The developer, a professional with a background in wet lab molecular biology, created the application over a two-month period. While the primary target audience is fellow biologists, the creator is also testing the game's accessibility for non-experts, specifically those who might utilize browser-based Large Language Models (LLMs) to assist in solving the daily puzzle.

Gameplay and Target Audience

The core mechanic of GeneGuessr involves analyzing a 3D representation of a human protein. Players must use provided similarity clues to deduce the correct gene name. The game is designed to be a daily ritual, offering a new challenge each day similar to the format established by Wordle.

The creator's intent is to make the game engaging primarily for other biologists. However, there is a secondary interest in how the game performs for those outside the scientific field. The developer specifically invites non-biologists to attempt solving the puzzles, particularly if they employ browser-based AI tools to aid their guesses. This approach aims to determine if the game serves as an educational tool for a broader audience.

The game is accessible via a direct URL and requires no user registration or login, lowering the barrier to entry. The developer has noted that the mobile version may contain untested bugs, as the primary development focus was on desktop functionality.

"Now that we have coding AI, why isn't there a deluge of awesome AI-generated apps made by non-coders?"

— GeneGuessr Creator

Development and AI Tools 🛠️

The creation of GeneGuessr highlights the growing capability of AI in software development. The creator, who describes their coding experience as limited to basic Python data analysis and figure generation, built the entire web application using Claude over the course of two months.

To manage the development workflow, the creator utilized specific AI-assisted tools. Linear MCP was instrumental in organizing the project, allowing the AI to place individual issues on a shared Kanban board. Additionally, Playwright MCP was used for testing the application on a live site.

When facing complex bugs that Claude could not resolve in a single attempt, the creator used Linear to consolidate issue information. This information was then fed into ChatGPT Codex, which, despite providing confusing explanations, successfully resolved the bugs after processing for approximately thirty minutes.

Addressing the AI App Gap

The project serves as a direct response to a common question observed in online communities: "Now that we have coding AI, why isn't there a deluge of awesome AI-generated apps made by non-coders?" GeneGuessr is presented as a concrete example of what a web application looks like when built by a non-coder leveraging modern AI tools.
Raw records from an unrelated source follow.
(** X9. Whether the temperature sensor is available is decided in [setup]
    and never again: neither [loop], nor any of the four handlers registered
    in [g_lora_callbacks], nor [lorawan_unconfirm_class_handler] probes the
    sensor or changes [mlxSensorAvailable]. *)
Theorem X9_sensor_availability_is_final :
  keeps mlxSensorAvailable loop
  /\ emits_only (fun e => is_probe e = false) loop
  /\ (forall cb, keeps mlxSensorAvailable (g_lora_callbacks cb))
  /\ (forall cb, emits_only (fun e => is_probe e = false) (g_lora_callbacks cb))
  /\ (forall c, keeps mlxSensorAvailable (lorawan_unconfirm_class_handler c))
  /\ (forall c, emits_only (fun e => is_probe e = false)
                           (lorawan_unconfirm_class_handler c)).
Proof.
  split; [ | split; [ | split; [ | split; [ | split] ] ] ].
  - unfold loop, loop_join_retry, loop_send, loop_status, send_lora_frame. keeps_auto.
  - unfold loop, loop_join_retry, loop_send, loop_status, send_lora_frame.
    emits_only_auto.
  - intros cb. destruct cb; cbn [g_lora_callbacks];
      unfold lorawan_rx_handler, lorawan_has_joined_handler,
        lorawan_confirm_class_handler, lorawan_join_failed_handler;
      keeps_auto.
  - intros cb. destruct cb; cbn [g_lora_callbacks];
      unfold lorawan_rx_handler, lorawan_has_joined_handler,
        lorawan_confirm_class_handler, lorawan_join_failed_handler;
      emits_only_auto.
  - intros c. unfold lorawan_unconfirm_class_handler. keeps_auto.
  - intros c. unfold lorawan_unconfirm_class_handler. emits_only_auto.
Qed.

(** X10. The downlink callback and the two class callbacks are diagnostics
    only: whatever the downlink holds, they return, call nothing but
    [Serial], and change neither the globals nor the query counter. *)
Theorem X10_informational_callbacks_are_inert :
  (forall app_data, quiet (lorawan_rx_handler app_data))
  /\ (forall c, quiet (lorawan_confirm_class_handler c))
  /\ (forall c, quiet (lorawan_unconfirm_class_handler c)).
Proof.
  split; [ | split].
  - intros d. unfold lorawan_rx_handler, println, print, print_int, println_int.
    repeat first
      [ apply quiet_print_hex_bytes
      | apply quiet_serial
      | apply quiet_when
      | apply quiet_seq ].
  - intros c. unfold lorawan_confirm_class_handler, println, print.
    apply quiet_seq; apply quiet_serial.
  - intros c. unfold lorawan_unconfirm_class_handler, println, print.
    apply quiet_seq; apply quiet_serial.
Qed.

(** ** setup: the path to the first join request, and the serial wait *)

Ltac step_print_credential :=
  match goal with
  | |- context [print_credential ?d ?e ?w] =>
      let evs := fresh "evs" in
      let E := fresh "E" in
      let Q := fresh "Q" in
      destruct (quiet_print_credential d e w) as (evs & E & Q); rewrite E; clear E
  end.

Ltac run_setup_join :=
  cbv beta iota zeta delta
    [setup_join bind ret emit query gets modify println print millis lmh_setDevEui
     lmh_setAppEui lmh_setAppKey lmh_join globals tick trace].

(** Lines 170-227: the credentials, then one join request. *)
Lemma setup_join_run env g t tr :
  exists tr',
    setup_join env {| globals := g; tick := t; trace := tr |}
    = Done tt {| globals :=
                   set_lastJoinAttempt (CInt.to_uint32 (millis_value env t))
                     (set_joinAttempts 1 (set_joinInProgress true g));
                 tick := S t; trace := tr' |}
    /\ hw tr'
       = rev [ LmhSetDevEui nodeDeviceEUI; LmhSetAppEui nodeAppEUI;
               LmhSetAppKey nodeAppKey;
               Millis (CInt.to_uint32 (millis_value env t)); LmhJoin ]
         ++ hw tr.
Proof.
  run_setup_join.
  step_print_credential. run_setup_join.
  step_print_credential. run_setup_join.
  step_print_credential. run_setup_join.
  eexists. split; [reflexivity | ]. hw_norm. reflexivity.
Qed.

Ltac run_setup_radio :=
  cbv beta iota zeta delta
    [setup_radio bind ret println print println_int emit constant
     lora_rak4630_init lmh_init globals tick trace].

(** Lines 137-168 when both initialisations succeed. *)
Lemma setup_radio_succeeds fuel env g t tr :
  lora_rak4630_init_result env = 0 ->
  lmh_is_success (lmh_init_result env) = true ->
  exists tr',
    setup_radio fuel env {| globals := g; tick := t; trace := tr |}
    = Done tt {| globals := g; tick := t; trace := tr' |}
    /\ hw tr' = rev [LoraRak4630Init 0; LmhInit (lmh_init_result env)] ++ hw tr.
Proof.
  intros L S. unfold setup_radio.
  set (halt_lora := forever fuel (println halt_message_lora ;; delay 10000)).
  set (halt_stack := forever fuel (println halt_message_stack ;; delay 10000)).
  run_setup_radio. rewrite L. cbn [Z.eqb]. run_setup_radio. rewrite S. run_setup_radio.
  eexists. split; [reflexivity | ]. hw_norm. reflexivity.
Qed.

(** Up to the initialisation of the radio, [setup] leaves the radio alone. *)
Lemma setup_serial_no_radio fuel :
  emits_only (fun e => is_radio_request e = false) (setup_serial fuel).
Proof.
  unfold setup_serial.
  apply emits_only_bind; [ | intros _].
  - apply emits_only_emit. reflexivity.
  - apply emits_only_while_.
    + apply emits_only_bind; [apply emits_only_query | intros ?; apply emits_only_ret].
    + apply emits_only_emit. reflexivity.
Qed.

Lemma setup_sensors_no_radio :
  emits_only (fun e => is_radio_request e = false) setup_sensors.
Proof.
  unfold setup_sensors. cbn [setup_probe_attempts setup_probe_addresses]. emits_only_auto.
Qed.

Lemma hw_Forall (P : event -> Prop) l : Forall P l -> Forall P (hw l).
Proof.
  unfold hw. induction 1 as [ | e l He _ IH]; [constructor | ].
  cbn [filter]. destruct (negb (is_serial e)); [constructor; assumption | exact IH].
Qed.

(** X11. When the serial port becomes ready, the radio chip returns 0 and
    the stack returns success, [setup] returns. Before the two
    initialisations it makes no call at all to the radio driver or the
    LoRaWAN stack; after them it hands the three credentials to the stack,
    reads the clock into [lastJoinAttempt], and makes exactly one join
    request, its last call, with [joinInProgress] set and [joinAttempts]
    equal to 1. *)
Theorem X11_setup_ends_with_one_join_request
    (fuel k : nat) (env : Env) (w : World) :
  (k < fuel)%nat ->
  Serial_ready env (k + tick w)%nat = true ->
  lora_rak4630_init_result env = 0 ->
  lmh_is_success (lmh_init_result env) = true ->
  exists w' before clock,
    setup fuel env w = Done tt w'
    /\ hw (events w')
       = hw (events w) ++ before
         ++ [ LoraRak4630Init 0; LmhInit (lmh_init_result env);
              LmhSetDevEui nodeDeviceEUI; LmhSetAppEui nodeAppEUI;
              LmhSetAppKey nodeAppKey; Millis clock; LmhJoin ]
    /\ Forall (fun e => is_radio_request e = false) before
    /\ joinInProgress (globals w') = true
    /\ joinAttempts (globals w') = 1
    /\ lastJoinAttempt (globals w') = clock.
Proof.
  intros Hk R L S.
  destruct (setup_serial_done fuel env w k Hk R) as (w1 & E1).
  destruct (emits_only_trace _ _ _ _ _ _ (setup_serial_no_radio fuel) E1)
    as (n1 & T1 & F1).
  destruct (terminates_setup_sensors env w1) as ([] & w2 & E2).
  destruct (emits_only_trace _ _ _ _ _ _ setup_sensors_no_radio E2) as (n2 & T2 & F2).
  destruct w2 as [g2 t2 tr2]. cbn [trace] in T2.
  destruct (setup_radio_succeeds fuel env g2 t2 tr2 L S) as (tr3 & E3 & H3).
  destruct (setup_join_run env g2 t2 tr3) as (tr4 & E4 & H4).
  eexists _, (hw (rev (n2 ++ n1))), _. split.
  - unfold setup. rewrite (bind_done _ _ _ _ _ _ E1), (bind_done _ _ _ _ _ _ E2),
      (bind_done _ _ _ _ _ _ E3). exact E4.
  - cbn [globals]. split; [ | split; [ | destruct g2; repeat split] ].
    + unfold events. cbn [trace]. rewrite !hw_rev, H4, H3, T2, T1.
      rewrite !hw_app, !rev_app_distr, !rev_involutive. cbn [rev app].
      rewrite <- !app_assoc. cbn [app]. reflexivity.
    + apply hw_Forall, Forall_rev. apply Forall_app. split; assumption.
Qed.

Lemma X11_setup_ends_with_one_join_request_witness :
  (2 < 5)%nat
  /\ Serial_ready example_env (2 + tick initial_world)%nat = true
  /\ lora_rak4630_init_result example_env = 0
  /\ lmh_is_success (lmh_init_result example_env) = true
  /\ exists w',
       setup 5 example_env initial_world = Done tt w'
       /\ joinInProgress (globals w') = true
       /\ joinAttempts (globals w') = 1.
Proof.
  assert (Hk : (2 < 5)%nat) by lia.
  assert (R : Serial_ready example_env (2 + tick initial_world)%nat = true) by reflexivity.
  assert (L : lora_rak4630_init_result example_env = 0) by reflexivity.
  assert (S : lmh_is_success (lmh_init_result example_env) = true) by reflexivity.
  split; [exact Hk | ]. split; [exact R | ]. split; [exact L | ]. split; [exact S | ].
  destruct (X11_setup_ends_with_one_join_request 5 2 example_env initial_world Hk R L S)
    as (w' & before & clock & E & _ & _ & P & A & _).
  exists w'. repeat split; assumption.
Defined.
By sharing the development process, the creator demonstrates that complex, functional web apps are now within reach for individuals without traditional software engineering backgrounds. The reliance on Claude for coding and specialized MCPs for project management illustrates a new paradigm in application development.

The creator has expressed openness to writing more about the development process if there is sufficient interest from the community. This suggests that the project is not just a finished product, but also a case study in the evolving relationship between human domain experts and AI coding assistants.